Saved entries:

**********

(** C5: once the registry's token has been decoded, [GetDockerCredentials]
    splits it at the first colon only.  A token without a colon is rejected
    with [AuthorizationTokenParseError]; a token [u:p] with no colon in [u]
    gives username [u] and password [p], whatever colons [p] holds; so
    abc:de:f gives username abc and password de:f. *)
Theorem GetDockerCredentials_first_colon :
  forall (w : World) (J : JSON AWSCredentials) (target : TargetEnvironment)
         (envDetails : EnvironmentDetails)
         (out : ecr.GetAuthorizationTokenOutput)
         (authorization64 registryURL : string)
         (rest : list ecr.AuthorizationData) (authorization : string),
    registry_answers w target envDetails out ->
    ecr.AuthorizationData_ out =
      {| ecr.AuthorizationToken := Some authorization64;
         ecr.ProxyEndpoint := Some registryURL |} :: rest ->
    base64_DecodeString w authorization64 = inl authorization ->
    let run := GetDockerCredentials w target envDetails in
    (colon_free authorization ->
       outcome_of run = Returned (None, Some AuthorizationTokenParseError)) /\
    (forall u p,
       authorization = u ++ ":" ++ p -> colon_free u ->
       outcome_of run
         = Returned (Some {| Username := u; Password := p;
                             RegistryURL := registryURL |}, None)) /\
    (authorization = "abc:de:f" ->
       outcome_of run
         = Returned (Some {| Username := "abc"; Password := "de:f";
                             RegistryURL := registryURL |}, None)).
Proof.
  intros w J target envDetails out authorization64 registryURL rest
         authorization Hanswer Hdata Hdecode. cbv zeta.
  rewrite (run_split w target envDetails out Hanswer _ _ _ Hdata _ Hdecode).
  repeat split.
  - intros Hfree. now rewrite (SplitN_colon_free _ Hfree).
  - intros u p -> Hfree. now rewrite (SplitN_first_colon u p Hfree).
  - intros ->. reflexivity.
Qed.

Lemma GetDockerCredentials_first_colon_witness :
  let J := scripted.JSON_AWSCredentials in
  let w := scripted.world
             [("POST", scripted.aws_path, scripted.ok scripted.credentials_body)]
             scripted.userinfo (scripted.authorization "YWJjOmRlOmY=") in
  base64_DecodeString w "YWJjOmRlOmY=" = inl "abc:de:f" /\
  outcome_of (GetDockerCredentials w scripted.target
                (scripted.details "tiny-squids-ns"))
    = Returned (Some {| Username := "abc"; Password := "de:f";
                        RegistryURL := scripted.registry |}, None).
Proof.
  cbv zeta. split; [reflexivity|].
  apply (GetDockerCredentials_first_colon
           (scripted.world
              [("POST", scripted.aws_path,
                scripted.ok scripted.credentials_body)]
              scripted.userinfo (scripted.authorization "YWJjOmRlOmY="))
           scripted.JSON_AWSCredentials scripted.target
           (scripted.details "tiny-squids-ns")
           {| ecr.AuthorizationData_ :=
                [ {| ecr.AuthorizationToken := Some "YWJjOmRlOmY=";
                     ecr.ProxyEndpoint := Some scripted.registry |} ] |}
           "YWJjOmRlOmY=" scripted.registry [] "abc:de:f").
  - exists scripted.credentials. split.
    + eexists. repeat split; vm_compute; reflexivity.
    + repeat split; try (vm_compute; discriminate).
  - reflexivity.
  - reflexivity.
  - reflexivity.
Defined.

(** C6: when the registry's answer has an empty result list, or a first
    element without the authorization token or without the proxy endpoint,
    [GetDockerCredentials] returns [EmptyAuthorizationTokenError] and no
    credentials. *)
Theorem GetDockerCredentials_empty_authorization :
  forall (w : World) (J : JSON AWSCredentials) (target : TargetEnvironment)
         (envDetails : EnvironmentDetails)
         (out : ecr.GetAuthorizationTokenOutput),
    registry_answers w target envDetails out ->
    missing_authorization out ->
    outcome_of (GetDockerCredentials w target envDetails)
      = Returned (None, Some EmptyAuthorizationTokenError).
Proof.
  intros w J target envDetails out Hanswer Hmissing.
  exact (run_missing_authorization w target envDetails out Hanswer Hmissing).
Qed.

Lemma GetDockerCredentials_empty_authorization_witness :
  let J := scripted.JSON_AWSCredentials in
  let w := scripted.world
             [("POST", scripted.aws_path, scripted.ok scripted.credentials_body)]
             scripted.userinfo scripted.no_authorization in
  outcome_of (GetDockerCredentials w scripted.target
                (scripted.details "tiny-squids-ns"))
    = Returned
        (None,
         Some (errorString
                 "received an empty authorization token response for ECR repository")).
Proof.
  cbv zeta.
  apply (GetDockerCredentials_empty_authorization
           (scripted.world
              [("POST", scripted.aws_path,
                scripted.ok scripted.credentials_body)]
              scripted.userinfo scripted.no_authorization)
           scripted.JSON_AWSCredentials scripted.target
           (scripted.details "tiny-squids-ns")
           {| ecr.AuthorizationData_ := [] |}).
  - exists scripted.credentials. split.
    + eexists. repeat split; vm_compute; reflexivity.
    + repeat split; try (vm_compute; discriminate).
  - exact I.
Defined.

(** C10: when the registry's token is not valid base64,
    [GetDockerCredentials] returns the decoder's error, unchanged, and no
    credentials.  That error is not [AuthorizationTokenParseError], which is
    returned only when the token did decode and the decoded text holds no
    colon. *)
Theorem GetDockerCredentials_not_base64 :
  forall (w : World) (J : JSON AWSCredentials) (target : TargetEnvironment)
         (envDetails : EnvironmentDetails),
    let run := GetDockerCredentials w target envDetails in
    (forall out authorization64 registryURL rest e,
       registry_answers w target envDetails out ->
       ecr.AuthorizationData_ out =
         {| ecr.AuthorizationToken := Some authorization64;
            ecr.ProxyEndpoint := Some registryURL |} :: rest ->
       base64_DecodeString w authorization64 = inr e ->
       outcome_of run = Returned (None, Some (foreign e)) /\
       foreign e <> AuthorizationTokenParseError) /\
    (forall p,
       outcome_of run = Returned (p, Some AuthorizationTokenParseError) ->
       exists out authorization64 registryURL rest authorization,
         registry_answers w target envDetails out /\
         ecr.AuthorizationData_ out =
           {| ecr.AuthorizationToken := Some authorization64;
              ecr.ProxyEndpoint := Some registryURL |} :: rest /\
         base64_DecodeString w authorization64 = inl authorization /\
         colon_free authorization).
Proof.
  intros w J target envDetails. cbv zeta. split.
  - intros out authorization64 registryURL rest e Hanswer Hdata Hdecode.
    split; [|discriminate].
    exact (run_not_base64 w target envDetails out Hanswer _ _ _ Hdata e
             Hdecode).
  - intros p. apply run_parse_error_inv.
Qed.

**********

→ **WHAT YOU SHOULD DO**
An exact copy is needed of the lines from the one containing "colon_free authorization)." through the end of the records.

→ **WRITTEN ANSWER**
         colon_free authorization).
Proof.
  intros w J target envDetails. cbv zeta. split.
  - intros out authorization64 registryURL rest e Hanswer Hdata Hdecode.
    split; [|discriminate].
    exact (run_not_base64 w target envDetails out Hanswer _ _ _ Hdata e
             Hdecode).
  - intros p. apply run_parse_error_inv.
Qed.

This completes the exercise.